A propósito, não há como se apagar a figura certamente assustada de Charles-Alexandre Lachaud, quando, defensor de Jacques Besson, ao deixar a Corte Criminal do Ródano, só teve preservada a sua integridade física em face da interferência da força pública, tão intensa se expunha a hostilidade e tão aceso o ódio da turba enfurecida, cegamente ansiosa pela condenação e pela conseqüente execução do acusado.
Será que tal sentimento coletivo de vingança, assim enterrado, tão profundamente, na consciência da comunidade, não teria afinal influído na decisão derradeira?
Ou será que se pode acreditar na impassividade dos julgadores, artífices e pacientes da vontade coletiva?
Com os denominados juízes togados, é bem certo, avulta o conceito de homens em princípio marcados por uma cultura jurídica exemplar, além do que dotados de uma visão abrangente do mundo, suas vicissitudes, suas contradições, ao que se somariam firmeza de caráter, o equilíbrio no enfrentamento das emoções e imbatível senso de Justiça.
Tudo isso, contudo, reside no mundo do desejável, do ideal perseguido e nem sempre encontrado. Afinal, também membros que são da coletividade, igualmente sofrem os impulsos da opinião pública, sujeitam-se às insinuações da mídia e vergam sob o peso de suas contradições íntimas.
Mesmo, portanto, que de forma menos visível, preocupam-se com a preservação de suas próprias imagens, transitam no mar que se estende entre as suas convicções pessoais e as convicções coletivamente irradiadas, tremem, por vezes, ao diante dos apelos da pré-realidade construída pela mídia, encolhem-se, outras tantas, movidos pela debilidade de caráter ou pelos arrochos do destino, acorrendo aos chamamentos da conveniência, ou mesmo da ganância.
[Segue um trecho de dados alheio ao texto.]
(** The pairs of one directory among those of distinct directories. *)
Lemma pairs_of l i (Q : pybytes * Z -> Prop) `{!forall e, Decision (Q e)} :
  NoDup (inum <$> filter is_dir l) -> i ∈ filter is_dir l ->
  snd <$> filter (fun pe => pe.1 = inum i /\ Q pe.2) (dir_pairs g data l) =
  filter Q (entries data g i).
Proof.
  unfold dir_pairs. induction (filter is_dir l) as [|j ds IH]; intros Hnd Hi;
    [by apply not_elem_of_nil in Hi|].
  rewrite fmap_cons in Hnd. apply NoDup_cons in Hnd as [Hni Hnd].
  rewrite fmap_cons. cbn [concat]. rewrite filter_app, fmap_app.
  assert (Hown : forall j es, snd <$> filter (fun pe : Z * (pybytes * Z) =>
      pe.1 = inum i /\ Q pe.2) (pair (inum j) <$> es) =
      if decide (inum j = inum i) then filter Q es else []).
  { clear. intros j es. induction es as [|e es IH]; [by destruct (decide _)|].
    rewrite fmap_cons, !filter_cons. cbn [fst snd].
    destruct (decide (inum j = inum i)) as [Hj|Hj].
    - destruct (decide (Q e)); [rewrite decide_True by done|rewrite decide_False by tauto];
        rewrite ?fmap_cons, IH; done.
    - by rewrite decide_False by tauto. }
  rewrite Hown. destruct (decide (inum j = inum i)) as [Hj|Hj].
  - assert (i = j) as ->.
    { apply elem_of_cons in Hi as [?|Hi]; [done|]. destruct Hni. rewrite Hj.
      apply list_elem_of_fmap. eauto. }
    replace (filter _ (concat _)) with (@nil (Z * (pybytes * Z))); [by rewrite app_nil_r|].
    symmetry. clear -Hni Hown. induction ds as [|k ds IH]; [done|].
    rewrite fmap_cons, not_elem_of_cons in Hni. destruct Hni as [Hk Hni].
    rewrite fmap_cons. cbn [concat]. rewrite filter_app, IH by done.
    rewrite app_nil_r. apply (fmap_nil_inv snd). rewrite Hown, decide_False; [done|congruence].
  - apply elem_of_cons in Hi as [->|Hi]; [done|]. by apply IH.
Qed.

Lemma all_links_pairs : all_links data g = snd <$> filter (fun pe => proper pe.2) (dir_pairs g data T).
Proof.
  unfold all_links, dir_pairs. induction dirs as [|i ds IH]; [done|].
  rewrite !fmap_cons. cbn [concat]. rewrite filter_app, fmap_app, IH. f_equal.
  unfold links. induction (entries data g i) as [|e es IHe]; [done|].
  rewrite fmap_cons, !filter_cons. cbn [snd]. destruct (decide (proper e)); [|done].
  rewrite fmap_cons, IHe. done.
Qed.

Lemma elem_of_pairs p e :
  (p, e) ∈ dir_pairs g data T <-> exists i, i ∈ T /\ is_dir i /\ inum i = p /\ e ∈ entries data g i.
Proof.
  unfold dir_pairs. rewrite elem_of_concat_fmap. split.
  - intros (i & Hi & Hin). apply list_elem_of_filter in Hi as [Hd Hi]. apply list_elem_of_fmap in Hin as (e' & [= -> ->] & He). exists i. auto.
  - intros (i & Hi & Hd & <- & He). exists i. split; [by apply list_elem_of_filter|].
    apply list_elem_of_fmap. eauto.
Qed.

(** * The scan of an image whose directories are well formed *)

Context (s : DirScan) (Hs : scanned s (dir_pairs g data T)).
Context (Hok : forall i, i ∈ T -> is_dir i -> scan_ok g data T i).

Lemma targets_dir i : i ∈ T -> is_dir i -> targets (edges s) (inum i) = (links data g i).*2.
Proof using Hwf Hs.
  intros Hi Hd. unfold targets. rewrite (sc_edges _ _ Hs). f_equal.
  apply pairs_of; [apply NoDup_dirs|by apply list_elem_of_filter].
Qed.

Lemma step_linked p t : step (edges s) p t <-> linked data g p t.
Proof using Hwf Hs.
  unfold step, targets, linked. rewrite (sc_edges _ _ Hs).
  rewrite <-list_fmap_compose, list_elem_of_fmap. split.
  - intros ([q [nm x]] & -> & Hin). apply list_elem_of_filter in Hin as [[Hq Hp] Hin].
    cbn in Hq, Hp. subst q. apply elem_of_pairs in Hin as (i & Hi & Hd & Hn & He).
    exists i, nm. do 3 (split; [done|]). by apply list_elem_of_filter.
  - intros (i & nm & Hi & Hd & Hn & He). apply list_elem_of_filter in He as [Hp He].
    exists (p, (nm, t)). split; [done|]. apply list_elem_of_filter. split; [done|].
    apply elem_of_pairs. eauto.
Qed.

Lemma links_good p t : linked data g p t -> t ∈ inum <$> T.
Proof using Hok.
  intros (i & nm & Hi & Hd & _ & He). apply list_elem_of_filter in He as [_ He].
  destruct (Hok i Hi Hd) as (_ & _ & _ & Hf & _). rewrite Forall_forall in Hf.
  by destruct (Hf _ He) as (_ & ? & _).
Qed.

Lemma linked_dir p t : linked data g p t -> is_dir_at T p.
Proof using Hwf.
  intros (i & nm & Hi & Hd & <- & He). apply dir_at_table. apply list_elem_of_fmap.
  exists i. split; [done|]. by apply list_elem_of_filter.
Qed.

Lemma references_links t :
  default 0 (references s !! t) = len (filter (fun x => x = t) (all_links data g).*2).
Proof using Hs.
  rewrite (sc_refs _ _ Hs), all_links_pairs. clear Hs.
  induction (dir_pairs g data T) as [|[p [nm x]] l IH]; [done|].
  rewrite !filter_cons. cbn [snd]. destruct (decide (proper (nm, x))) as [Hp|Hp].
  - rewrite !fmap_cons, filter_cons. cbn [snd]. destruct (decide (x = t)).
    + rewrite decide_True by done. rewrite !len_length in *.
      cbn [length]. lia.
    + by rewrite decide_False by tauto.
  - by rewrite decide_False by tauto.
Qed.

Lemma dots_entry i : i ∈ T -> is_dir i -> inum i ∈ dots s <-> (dot, inum i) ∈ entries data g i.
Proof using Hwf Hs Hok.
  intros Hi Hd. rewrite (sc_dots _ _ Hs). setoid_rewrite elem_of_pairs. split.
  - intros (t & j & Hj & _ & Hn & He).
    assert (j = i) as ->.
    { assert (get_inode T (inum i) = Some i) as E1 by (by apply get_inode_table).
      assert (get_inode T (inum i) = Some j) as E2 by (by apply get_inode_table). congruence. }
    destruct (Hok i Hi Hd) as (_ & _ & _ & Hf & _). rewrite Forall_forall in Hf.
    destruct (Hf _ He) as (_ & _ & Ht). cbn in Ht. by rewrite <-(Ht eq_refl).
  - intros He. eauto 6.
Qed.

Lemma dotdot_entry i p :
  i ∈ T -> is_dir i -> dotdot s !! inum i = Some p <-> (dotdot_name, p) ∈ entries data g i.
Proof using Hwf Hs Hok.
  intros Hi Hd.
  assert (Hin : forall q, dotdot s !! inum i = Some q -> (dotdot_name, q) ∈ entries data g i).
  { intros q Hq. apply (sc_dotdot_in _ _ Hs) in Hq.
    apply elem_of_pairs in Hq as (j & Hj & _ & Hn & He).
    assert (get_inode T (inum i) = Some i) as E1 by (by apply get_inode_table).
    assert (get_inode T (inum i) = Some j) as E2 by (by apply get_inode_table). congruence. }
  split; [apply Hin|]. intros He.
  destruct (sc_dotdot _ _ Hs (inum i) p) as [q Hq]; [apply elem_of_pairs; eauto 6|].
  rewrite Hq. f_equal. destruct (Hok i Hi Hd) as (_ & _ & _ & _ & Hnd).
  by eapply NoDup_fst_inj; [apply Hnd|apply Hin|].
Qed.

(** * The walk over the links of the image *)

(** The part of [consistent] the walk and the closing audit establish. *)
Record tree_ok : Prop := {
  to_reachable i : i ∈ T -> rtc (linked data g) ROOTINO (inum i);
  to_one_parent : NoDup (filter (is_dir_at T) (all_links data g).*2);
  to_root_parent : ROOTINO ∉ (all_links data g).*2;
  to_dot i : i ∈ T -> is_dir i -> (dot, inum i) ∈ entries data g i;
  to_root_dotdot i : i ∈ T -> inum i = ROOTINO -> (dotdot_name, ROOTINO) ∈ entries data g i;
  to_dotdot i p : i ∈ T -> is_dir i -> linked data g p (inum i) ->
    (dotdot_name, p) ∈ entries data g i;
  to_nlink_dir i : i ∈ T -> is_dir i ->
    nlink i = 1 + len (filter (is_dir_at T) (links data g i).*2);
  to_nlink_file i : i ∈ T -> ~ is_dir i ->
    nlink i = len (filter (fun t => t = inum i) (all_links data g).*2)
}.

Context (Hroot : is_dir_at T ROOTINO).
Context (d : Diagnostics) (w : Walk) (V : list Z).
Context (Hw : walked T (edges s) d w V).

Lemma reachable_linked t : t ∈ reachable w <-> rtc (linked data g) ROOTINO t.
Proof using Hwf Hs Hw.
  rewrite (wk_reachable _ _ _ _ _ Hw). split; apply rtc_subrel; intros x y; apply step_linked.
Qed.

(** When every inode is reached, the directories visited are the directories
    of the image, and the links followed are all the links. *)
Lemma visited_all :
  (forall i, i ∈ T -> inum i ∈ reachable w) -> V ≡ₚ inum <$> dirs.
Proof using Hwf Hw.
  intros Hr. apply NoDup_Permutation; [apply Hw|apply NoDup_dirs|]. intros n.
  rewrite (wk_visited _ _ _ _ _ Hw), <-dir_at_table. split; [tauto|]. intros Hd. split; [|done].
  apply dir_at_table, list_elem_of_fmap in Hd as (i & -> & Hi).
  apply list_elem_of_filter in Hi as [_ Hi]. auto.
Qed.

Lemma followed_links :
  (forall i, i ∈ T -> inum i ∈ reachable w) ->
  concat (targets (edges s) <$> V) ≡ₚ (all_links data g).*2.
Proof using Hwf Hs Hw.
  intros Hr. rewrite (visited_all Hr). unfold all_links.
  assert (Hd : forall i, i ∈ dirs -> i ∈ T /\ is_dir i).
  { intros i Hi. apply list_elem_of_filter in Hi. tauto. }
  induction dirs as [|i ds IH]; [done|]. rewrite !fmap_cons. cbn [concat]. rewrite fmap_app.
  rewrite IH by (intros j Hj; apply Hd; by right). f_equiv.
  rewrite targets_dir by (apply Hd; left). done.
Qed.

(** A directory has one parent. *)
Lemma parent_unique p q t :
  NoDup (filter (is_dir_at T) (all_links data g).*2) -> is_dir_at T t ->
  linked data g p t -> linked data g q t -> p = q.
Proof using Hwf.
  unfold all_links. intros Hnd Ht.
  assert (Hl : forall r, linked data g r t -> exists i, i ∈ dirs /\ inum i = r /\ t ∈ (links data g i).*2).
  { intros r (i & nm & Hi & Hd & Hn & He). exists i.
    split; [by apply list_elem_of_filter|]. split; [done|].
    apply list_elem_of_fmap. by exists (nm, t). }
  intros (i & Hi & <- & Hti)%Hl (j & Hj & <- & Htj)%Hl. f_equal.
  eapply (NoDup_concat_origin (is_dir_at T) (fun i => (links data g i).*2) dirs); eauto.
  clear -Hnd. revert Hnd. generalize dirs. intros l.
  replace ((concat (links data g <$> l)).*2) with (concat ((fun i => (links data g i).*2) <$> l)); [done|].
  induction l as [|i l IH]; [done|]. rewrite !fmap_cons. cbn [concat]. rewrite fmap_app. by rewrite IH.
Qed.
Basta que se recontem as histórias cabeludas dos magistrados que, no Brasil, foram há pouco surpreendidos na amigação com os narcotraficantes, no conluio com o crime organizado e no comprometimento com as obras superfaturadas, todos, de uma forma ou de outra, até que advenha prova em contrário, seduzidos pela miragem ou pela realidade do ganho fácil, empurrados pela natural ânsia humana de ter e ter sempre e muito mais.
O que então dizer da imparcialidade que seria deles esperar, máxime quando a formarem julgamentos acerca de quantos com eles sigilosamente envolvidos? O que então dizer da justiça que distribuiram, em especial quando decidiram sobre aqueles que litigavam com quantos lhes eram do aconchego, malgrado íntimos das sendas da criminalidade?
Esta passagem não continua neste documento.